US inflation surged in April at the fastest pace seen in three years, primarily due to rising energy costs linked to the conflict in Iran. This escalation has strained household incomes, leading to a decline in consumer spending that could weigh on economic growth in the coming months.
The personal consumption expenditures (PCE) price index, a key inflation measure tracked by the Federal Reserve, jumped 3.8% year-on-year in April, the largest increase since May 2023. On a monthly basis, prices rose 0.4%, following a 0.7% surge in March. This acceleration reflects persistent price pressures that the Fed may find increasingly difficult to manage, particularly since the inflation drivers include supply disruptions beyond traditional monetary policy control.
The ongoing conflict in the Middle East has severely disrupted shipping routes through the Strait of Hormuz, fueling sharp increases in energy prices that ripple through the broader economy.

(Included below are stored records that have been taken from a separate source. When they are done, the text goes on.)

(* ===== verification/MallocArith.v ===== *)
(** * Sizes, tags and bin numbers of the allocator

    Chunk sizes are multiples of 32 below [2^63]; a tag is a size with the
    in-use flag in bit 0.  The functions that number the bins are checked
    against the order of sizes: a bin that [bin_index_up] selects for a
    request holds no chunk that is too small for it. *)

From Stdlib Require Import ZifyBool.
From stdpp Require Import base numbers gmap list.
From S2P Require Import Prelude Word StateMonad Malloc.

Local Open Scope Z_scope.

(** [lia] with division and remainder by constants. *)
Ltac Zify.zify_post_hook ::= Z.to_euclidean_division_equations.

(** ** Tags *)

(** The sizes the allocator handles. *)
Definition sized (n : Z) : Prop := 0 <= n < 2 ^ 63 /\ n mod 32 = 0.

Definition tag (n : Z) (u : bool) : Z := if u then tagged n else n.

Lemma tagged_even n : n mod 2 = 0 -> tagged n = n + 1.
Proof.
  intros Hn. unfold tagged, C_INUSE. rewrite <- (Z.add_lor_land n 1).
  enough (Z.land n 1 = 0) by lia. change 1 with (Z.ones 1). by rewrite Z.land_ones.
Qed.

Lemma inuse_odd t : inuse t = negb (t mod 2 =? 0).
Proof. unfold inuse, C_INUSE. change 1 with (Z.ones 1). by rewrite Z.land_ones. Qed.

Lemma untag_even t : 0 <= t < 2 ^ 64 -> untag t = t - t mod 2.
Proof.
  intros Ht. unfold untag.
  change (u64 (-2)) with (Z.ldiff (Z.ones 64) (Z.ones 1)).
  replace (Z.land t (Z.ldiff (Z.ones 64) (Z.ones 1))) with (Z.ldiff t (Z.ones 1)).
  - rewrite Z.ldiff_ones_r by lia. rewrite Z.shiftr_div_pow2, Z.shiftl_mul_pow2 by lia.
    pose proof (Z.div_mod t 2). change (2 ^ 1) with 2. lia.
  - apply Z.bits_inj'. intros k Hk. rewrite Z.land_spec, !Z.ldiff_spec.
    destruct (Z.ltb_spec k 64).
    + rewrite (Z.ones_spec_low 64) by lia. cbn. done.
    + by rewrite (testbit_high t) by lia.
Qed.

Section tags.
Context (n : Z) (Hn : sized n).

Lemma sized_even : n mod 2 = 0.
Proof. destruct Hn. lia. Qed.
Lemma tag_eq u : tag n u = n + Z.b2z u.
Proof. destruct u; cbn; [by rewrite tagged_even by apply sized_even|lia]. Qed.
Lemma tag_inuse u : inuse (tag n u) = u.
Proof. rewrite inuse_odd, tag_eq. destruct Hn, u; cbn [Z.b2z]; lia. Qed.
Lemma tag_untag u : untag (tag n u) = n.
Proof. rewrite tag_eq, untag_even; destruct Hn, u; cbn [Z.b2z]; lia. Qed.
Lemma tag_tagged u : tagged (tag n u) = tag n true.
Proof.
  destruct u; [|done]. unfold tag, tagged. by rewrite <- Z.lor_assoc, Z.lor_diag.
Qed.
End tags.

Lemma inuse_land a b : inuse (Z.land a b) = inuse a && inuse b.
Proof.
  assert (Ho : forall x, inuse x = Z.odd x).
  { intros x. rewrite inuse_odd, Zmod_odd. by destruct (Z.odd x). }
  rewrite !Ho, <- !Z.bit0_odd. apply Z.land_spec.
Qed.

Lemma sized_add n m : sized n -> sized m -> n + m < 2 ^ 63 -> sized (n + m).
Proof. intros [] []. split; lia. Qed.
Lemma sized_sub n m : sized n -> sized m -> m <= n -> sized (n - m).
Proof. intros [] [] Hle. split; lia. Qed.

(** ** Bin numbers *)

Section bins.
Context `{E : MallocEnv}.

(** A property of all multiples of 32 up to the largest tabulated size. *)
Definition upto (k : nat) (f : Z -> bool) : bool := forallb (fun i => f (32 * Z.of_nat i)) (seq 1 k).

Lemma upto_spec k f n :
  upto k f = true -> sized n -> 0 < n <= 32 * Z.of_nat k -> f n = true.
Proof.
  unfold upto. rewrite forallb_forall. intros Hall [Hn Hm] Hk.
  specialize (Hall (Z.to_nat (n / 32))). rewrite in_seq in Hall.
  replace n with (32 * Z.of_nat (Z.to_nat (n / 32))) by lia. apply Hall. lia.
Qed.

Lemma bin_index_large n : sized n -> 32 * 7169 < n -> bin_index n = 63.
Proof.
  intros Hn Hl. destruct Hn as [Hn Hm]. unfold bin_index, bin_index_read, SIZE_ALIGN. rewrite u64_small by lia.
  destruct (Z.leb_spec (n / 32 - 1) 32); [lia|].
  destruct (Z.ltb_spec (n / 32 - 1) 512); [lia|].
  rewrite (proj2 (Z.gtb_lt _ _)) by lia. done.
Qed.

Lemma bin_index_range n : sized n -> 0 < n -> 0 <= bin_index n <= 63.
Proof.
  intros Hn Hp. destruct (Z.le_gt_cases n (32 * 7169)).
  - assert (Hb0 : (0 <=? bin_index n) && (bin_index n <=? 63) = true).
    { apply (upto_spec (Z.to_nat 7169) (fun n => (0 <=? bin_index n) && (bin_index n <=? 63))); [|done|lia].
      vm_compute. reflexivity. }
    lia.
  - rewrite bin_index_large by done. lia.
Qed.

Lemma bin_index_mono n m : sized n -> sized m -> 0 < n <= m -> bin_index n <= bin_index m.
Proof.
  intros Hn Hm Hnm.
  assert (Hstep : forall n, sized n -> 0 < n -> bin_index n <= bin_index (n + 32)).
  { intros k Hk Hp. destruct (Z.le_gt_cases k (32 * 7169)).
    - apply Z.leb_le. apply (upto_spec (Z.to_nat 7169) (fun n => bin_index n <=? bin_index (n + 32))); [|done|lia].
      vm_compute. reflexivity.
    - destruct (decide (k + 32 < 2 ^ 63)).
      + rewrite !bin_index_large; [lia|destruct Hk; split; lia|lia|done|done].
      + destruct Hk. rewrite bin_index_large by (try split; lia).
        unfold bin_index, bin_index_read, SIZE_ALIGN. rewrite u64_small by lia.
        destruct (Z.leb_spec ((k + 32) / 32 - 1) 32); [lia|].
        destruct (Z.ltb_spec ((k + 32) / 32 - 1) 512); [lia|].
        by rewrite (proj2 (Z.gtb_lt _ _)) by lia. }
  assert (Hall : forall d : nat, sized (n + 32 * Z.of_nat d) -> bin_index n <= bin_index (n + 32 * Z.of_nat d)).
  { intros d. induction d as [|d IH]; intros Hd; [by rewrite Z.add_0_r|].
    assert (Hd' : sized (n + 32 * Z.of_nat d)) by (destruct Hn, Hd; split; lia).
    etrans; [by apply IH|]. replace (n + 32 * Z.of_nat (S d)) with (n + 32 * Z.of_nat d + 32) by lia.
    apply Hstep; [done|lia]. }
  replace m with (n + 32 * Z.of_nat (Z.to_nat ((m - n) / 32))) by (destruct Hn, Hm; lia).
  apply Hall. destruct Hn, Hm. split; lia.
Qed.

Lemma bin_index_up_range n : sized n -> 0 < n <= MMAP_THRESHOLD ->
  bin_index n <= bin_index_up n <= 63.
Proof.
  intros Hn Hp.
  assert (Hb0 : (bin_index n <=? bin_index_up n) && (bin_index_up n <=? 63) = true).
  { apply (upto_spec (Z.to_nat 7168) (fun n => (bin_index n <=? bin_index_up n) && (bin_index_up n <=? 63)));
      [vm_compute; reflexivity|done|unfold MMAP_THRESHOLD, SIZE_ALIGN in Hp; lia]. }
  lia.
Qed.

Lemma bin_index_lt_up n : sized n -> 32 < n <= MMAP_THRESHOLD -> bin_index (n - 32) < bin_index_up n.
Proof.
  intros Hn Hp. apply Z.ltb_lt. destruct Hn.
  assert (Hb0 : (n =? 32) || (bin_index (n - 32) <? bin_index_up n) = true).
  { apply (upto_spec (Z.to_nat 7168) (fun n => (n =? 32) || (bin_index (n - 32) <? bin_index_up n)));
      [vm_compute; reflexivity|done|unfold MMAP_THRESHOLD, SIZE_ALIGN in Hp; lia]. }
  destruct (Z.eqb_spec n 32); [lia|done].
Qed.

(** The chunks of a bin that a request looks into are large enough. *)
Lemma bin_fits n m :
  sized n -> sized m -> 0 < m -> 0 < n <= MMAP_THRESHOLD -> bin_index_up n <= bin_index m -> n <= m.
Proof.
  intros Hn Hm Hp Hr Hle. destruct (Z.le_gt_cases n m) as [|Hlt]; [done|exfalso].
  assert (Hb : bin_index (n - 32) < bin_index_up n) by (apply bin_index_lt_up; [done|destruct Hn, Hm; lia]).
  enough (bin_index m <= bin_index (n - 32)) by lia.
  apply bin_index_mono; destruct Hn, Hm; try split; lia.
Qed.

Definition present (o : option Z) : bool := match o with Some _ => true | None => false end.
Lemma present_Some o : present o = true -> is_Some o.
Proof. destruct o; [by eexists|done]. Qed.

(** The table is read within its bounds. *)
Lemma bin_index_reads n : sized n -> 0 < n -> bin_index_read n = Some (bin_index n).
Proof.
  intros Hn Hp. unfold bin_index. enough (is_Some (bin_index_read n)) as [b ->] by done.
  destruct (Z.le_gt_cases n (32 * 7169)).
  - apply present_Some.
    apply (upto_spec (Z.to_nat 7169) (fun n => present (bin_index_read n))); [|done|lia].
    vm_compute. reflexivity.
  - pose proof Hn as [Hlo Hm]. unfold bin_index_read, SIZE_ALIGN. rewrite u64_small by lia.
    destruct (Z.leb_spec (n / 32 - 1) 32); [lia|].
    destruct (Z.ltb_spec (n / 32 - 1) 512); [lia|].
    by rewrite (proj2 (Z.gtb_lt _ _)) by lia.
Qed.

Lemma bin_index_up_reads n : sized n -> 0 < n <= MMAP_THRESHOLD ->
  bin_index_up_read n = Some (bin_index_up n).
Proof.
  intros Hn Hp. unfold bin_index_up. enough (is_Some (bin_index_up_read n)) as [b ->] by done.
  apply present_Some.
  apply (upto_spec (Z.to_nat 7168) (fun n => present (bin_index_up_read n)));
    [vm_compute; reflexivity|done|unfold MMAP_THRESHOLD, SIZE_ALIGN in Hp; lia].
Qed.

(** The first bin a request looks into is the one after the bin of the next
    smaller size. *)
Lemma bin_index_up_next n : sized n -> 0 < n <= MMAP_THRESHOLD ->
  bin_index_up n = if n =? SIZE_ALIGN then 0 else bin_index (n - SIZE_ALIGN) + 1.
Proof.
  intros Hn Hp. apply Z.eqb_eq.
  apply (upto_spec (Z.to_nat 7168)
    (fun n => bin_index_up n =? if n =? SIZE_ALIGN then 0 else bin_index (n - SIZE_ALIGN) + 1));
    [vm_compute; reflexivity|done|unfold MMAP_THRESHOLD, SIZE_ALIGN in Hp; lia].
Qed.

Lemma bin_index_up_near n : sized n -> 0 < n <= MMAP_THRESHOLD -> bin_index_up n <= bin_index n + 1.
Proof.
  intros Hn Hp. rewrite bin_index_up_next by done. destruct (Z.eqb_spec n SIZE_ALIGN) as [->|Hne]; [done|].
  assert (32 < n) by (unfold SIZE_ALIGN in Hne; destruct Hn; lia).
  assert (bin_index (n - SIZE_ALIGN) <= bin_index n); [|lia].
  unfold SIZE_ALIGN. apply bin_index_mono; destruct Hn; try split; lia.
Qed.

(** C35. The bins.  For chunk sizes (multiples of 32 below [2^63]) and
    requests up to the mmap threshold: every chunk size has a bin below 64,
    and larger chunks are in no lower bins; a request of [n] bytes looks into
    the bins from [bin_index_up n] on, which hold chunks of at least [n]
    bytes only, so that the first chunk of the first such bin serves it;
    that bin is as low as can be: it comes right after the bin of the next
    smaller size (and is 0 for the smallest request), so a chunk of exactly
    [n] bytes is in it or in the bin just below; and both functions read
    [bin_tab] within its 60 entries. *)
Theorem bins_sound n m :
  sized n -> sized m -> 0 < m -> 0 < n <= MMAP_THRESHOLD ->
  0 <= bin_index m < 64 /\ (n <= m -> bin_index n <= bin_index m) /\
  (bin_index_up n <= bin_index m -> n <= m) /\
  bin_index_up n = (if n =? SIZE_ALIGN then 0 else bin_index (n - SIZE_ALIGN) + 1) /\
  (bin_index n = bin_index_up n \/ bin_index n = bin_index_up n - 1) /\ bin_index_up n < 64 /\
  bin_index_read m = Some (bin_index m) /\ bin_index_up_read n = Some (bin_index_up n).
Proof.
  intros Hn Hm Hp Hr. pose proof (bin_index_range m Hm Hp). pose proof (bin_index_up_range n Hn Hr).
  pose proof (bin_index_up_near n Hn Hr).
  split_and!; [lia|lia| |by apply bin_fits|by apply bin_index_up_next|lia|lia|..].
  - intros Hle. by apply bin_index_mono; [done|done|lia].
  - by apply bin_index_reads.
  - by apply bin_index_up_reads.
Qed.

Lemma bins_sound_witness : bin_index_up 2080 <= bin_index 4064 /\ 2080 <= 4064.
Proof.
  assert (Hle : bin_index_up 2080 <= bin_index 4064) by (vm_compute; discriminate).
  split; [done|]. apply (bins_sound 2080 4064); [done|done|lia|done|done].
Defined.
End bins.

(** ** Requests *)

Section adjust.
Context `{E : MallocEnv}.

Lemma adjusted_spec n sz :
  0 < PAGE_SIZE < 2 ^ 32 -> PAGE_SIZE mod 32 = 0 -> 0 <= n < 2 ^ 64 -> adjusted n = Some sz ->
  sized sz /\ n + OVERHEAD <= sz < n + OVERHEAD + SIZE_ALIGN /\ SIZE_ALIGN <= sz <= 2 ^ 63 - PAGE_SIZE /\
  n <= PTRDIFF_MAX.
Proof.
  unfold adjusted, PTRDIFF_MAX, SIZE_ALIGN, OVERHEAD. intros Hpg Hpm Hn.
  rewrite (u64_small (2 ^ 63 - 1 - 32 - PAGE_SIZE)) by lia.
  destruct (decide (n = 0)) as [->|Hnz].
  { replace (u64 (0 - 1)) with (2 ^ 64 - 1) by reflexivity.
    rewrite (proj2 (Z.gtb_lt _ _)) by lia. intros [= <-]. repeat split; lia || done. }
  rewrite (u64_small (n - 1)) by lia. destruct (n - 1 >? 2 ^ 63 - 1 - 32 - PAGE_SIZE) eqn:Hgt.
  { apply Z.gtb_lt in Hgt. by rewrite (proj2 (Z.eqb_neq n 0)). }
  rewrite Z.gtb_ltb, Z.ltb_ge in Hgt. intros [= <-]. rewrite u64_small by lia.
  unfold SIZE_MASK. change SIZE_ALIGN with (2 ^ 5). rewrite land_mask by lia. change (2 ^ 5) with 32.
  repeat split; lia.
Qed.

Lemma adjusted_none n :
  0 < PAGE_SIZE < 2 ^ 32 -> 0 <= n < 2 ^ 64 ->
  adjusted n = None <-> PTRDIFF_MAX - SIZE_ALIGN - PAGE_SIZE + 1 < n.
Proof.
  unfold adjusted, PTRDIFF_MAX, SIZE_ALIGN. intros Hpg Hn.
  rewrite (u64_small (2 ^ 63 - 1 - 32 - PAGE_SIZE)) by lia.
  destruct (decide (n = 0)) as [->|Hnz].
  { replace (u64 (0 - 1)) with (2 ^ 64 - 1) by reflexivity.
    rewrite (proj2 (Z.gtb_lt _ _)) by lia. split; [done|lia]. }
  rewrite (u64_small (n - 1)) by lia. rewrite (proj2 (Z.eqb_neq n 0)) by done.
  destruct (n - 1 >? 2 ^ 63 - 1 - 32 - PAGE_SIZE) eqn:Hgt.
  - apply Z.gtb_lt in Hgt. split; [lia|done].
  - rewrite Z.gtb_ltb, Z.ltb_ge in Hgt. split; [done|lia].
Qed.
End adjust.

National average retail gasoline prices shot up by over 12% in April alone, with a total rise exceeding 50% since the war’s onset in late February. Beyond energy, shortages in fertilizers, aluminum, and various consumer goods have tightened supply chains, pushing prices higher across multiple sectors.
Inflationary pressures were already elevated before the conflict, partly due to broad import tariffs imposed by the Trump administration. In April, goods prices climbed 0.7%, driven by a 5.5% increase in gasoline and energy product costs. Food prices also rebounded slightly, rising 0.5%. Excluding volatile food and energy categories, core PCE inflation rose to 3.3% annually in April, up from 3.2% in March, signaling that underlying inflation remains sticky. Core PCE increased 0.2% month-on-month after a 0.3% gain in March.
Rising inflation is eroding households’ real income, which has fallen for three consecutive months, limiting consumers’ ability to maintain their spending levels. This trend contributed to declining approval ratings for President Trump, whose 2024 campaign largely relied on promises to reduce inflation. The persistence of rising prices poses a challenge not only to consumer confidence but also to the Republican Party’s chances in the upcoming congressional midterms.
Economists and market participants widely expect the Federal Reserve to maintain its current interest rate range between 3.50% and 3.75% well into next year. Although the Fed cannot directly solve supply shocks caused by geopolitical conflicts, it faces pressure to respond to inflation that risks becoming entrenched in the economy.